Context
The two differents datasets are related to Red Wine and White Wine variants of the Portuguese "Vinho Verde" wine.
For more details, consult the reference [Paulo Cortez, A. Cerdeira, F. Almeida, T. Matos and J. Reis, 2009]. Due to privacy and logistic issues, only physicochemical (inputs) and sensory (the output) variables are available (e.g. there is no data about grape types, wine brand, wine selling price, etc.)

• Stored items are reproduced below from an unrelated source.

(* ===== verification/Http.v ===== *)
(** * Http: the HTTP client the program calls

    [reqwest]'s client as a class over the world: a request is its method, URL
    and JSON body; a response has its status, its headers and a body that can
    be read as text or as JSON, either of which can fail.  How [reqwest] words
    a status or a decoding error is not the program's, so both are methods. *)

From S2P Require Import Prelude Str F64 Core Json.
From Stdlib Require Import Ascii.
Local Open Scope Z_scope.

Inductive Method : Type := GET | POST | PUT | DELETE | HEAD | OPTIONS | TRACE | CONNECT | PATCH
| OtherMethod (m : string).

#[export] Instance Method_eq_dec : EqDecision Method.
Proof. solve_decision. Defined.

Record request := mkRequest { method : Method; url : string; json_body : option Value.t }.

Record response := mkResponse {
  resp_status : Z;
  resp_headers : list (string * string);
  resp_text : res reqwest_error string;
  resp_value : res reqwest_error Value.t }.

Class HttpClient (W : Type) := {
  http_send : request -> ST W (res reqwest_error response);
  status_display : Z -> string;
  decode_error : Value.t -> reqwest_error }.

(** Building a client with default headers: a header value that is not allowed
    (with the error's text), and the client builder's own failure. *)
Class ClientBuilder := {
  invalid_header : string -> option string;
  build_error : list (string * string) -> option reqwest_error }.

(** [StatusCode::is_success]. *)
Definition is_success (status : Z) : bool := bool_decide (200 <= status < 300).

(** [resp.text().await.unwrap_or_default()]. *)
Definition text_or_default (r : response) : string :=
  match resp_text r with Ok s => s | Err _ => "" end.

(** [resp.json::<T>().await]. *)
Definition resp_json {W A} `{HttpClient W} (de : Value.t -> option A) (r : response)
    : res reqwest_error A :=
  match resp_value r with
  | Ok v => match de v with Some a => Ok a | None => Err (decode_error v) end
  | Err e => Err e
  end.

(** The clock and the timer. *)
Class Clock (W : Type) := {
  now : ST W Z;
  sleep : Z -> ST W unit }.

(** [HeaderMap::get]: the first value of a header, names compared without case. *)
Fixpoint header (k : string) (hs : list (string * string)) : option string :=
  match hs with
  | [] => None
  | (k', v) :: hs' => if eq_ignore_ascii_case k k' then Some v else header k hs'
  end.

(** [HeaderValue::to_str]: visible ASCII, spaces and tabs only. *)
Definition visible (a : ascii) : bool :=
  let n := nat_of_ascii a in bool_decide (32 <= n < 127)%nat || bool_decide (n = 9)%nat.
Definition header_str (v : string) : option string :=
  if forallb visible (String.list_ascii_of_string v) then Some v else None.

(** ** Requests passed on to a backend *)

(** A request as received, one as sent on, and a response; the target is the
    path and query, absent in a CONNECT request. *)
Record inbound := mkInbound {
  in_method : Method; in_target : option string; in_headers : list (string * string); in_body : string }.
Record outbound := mkOutbound {
  out_method : Method; out_url : string; out_headers : list (string * string); out_body : string }.
Record reply := mkReply {
  reply_status : Z; reply_headers : list (string * string); reply_body : string }.

Record io_error := mkIoError { io_display : string; io_timed_out : bool }.

(** Sending a request on, building the response that goes back, and whether a
    string parses as a URI. *)
Class Backend (W : Type) := {
  forward_send : outbound -> ST W (res reqwest_error reply);
  build_reply : reply -> res string reply;
  valid_uri : string -> bool }.

(** A connection of its own for a protocol upgrade, and whether a string is
    allowed as a header's value. *)
Class Upgrade (W : Type) := {
  tcp_connect : string -> ST W (res io_error unit);
  http1_handshake : ST W (res string unit);
  send_upgrade : inbound -> ST W (res string reply);
  valid_header_value : string -> bool }.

These datasets can be viewed as classification or regression tasks. The classes are ordered and not balanced (e.g. there are much more normal wines than excellent or poor ones).
Content
For more information, please read [Cortez et al., 2009].
Number of
Number of Instances:
Tables |
Count |
Red Wine |
1599 |
White Wine |
4898 |
Number of Attributes:
11 + output attribute. Input and Output of feature:
Input variables (based on physicochemical tests):
1. fixed acidity
2. volatile acidity
3. citric acid
4. residual sugar
5. chlorides
6. free sulfur dioxide
7. total sulfur dioxide
8. density
9. pH
10. sulphates
11. alcohol
Output variable (based on sensory data):
12. quality (score between 0 and 10)
Acknowledgements
This dataset is also available from the UCI machine learning repository, Source
I just shared it to Kaggle for Convenience. If I am mistaken and the public license type disallowed me from doing so, I will take to remove this dataset, if requested and notified to me. I am not the owner of this dataset. Also, if you plan to use this database in your article research or else you must taken and read main Source in the UCI machine learning repository.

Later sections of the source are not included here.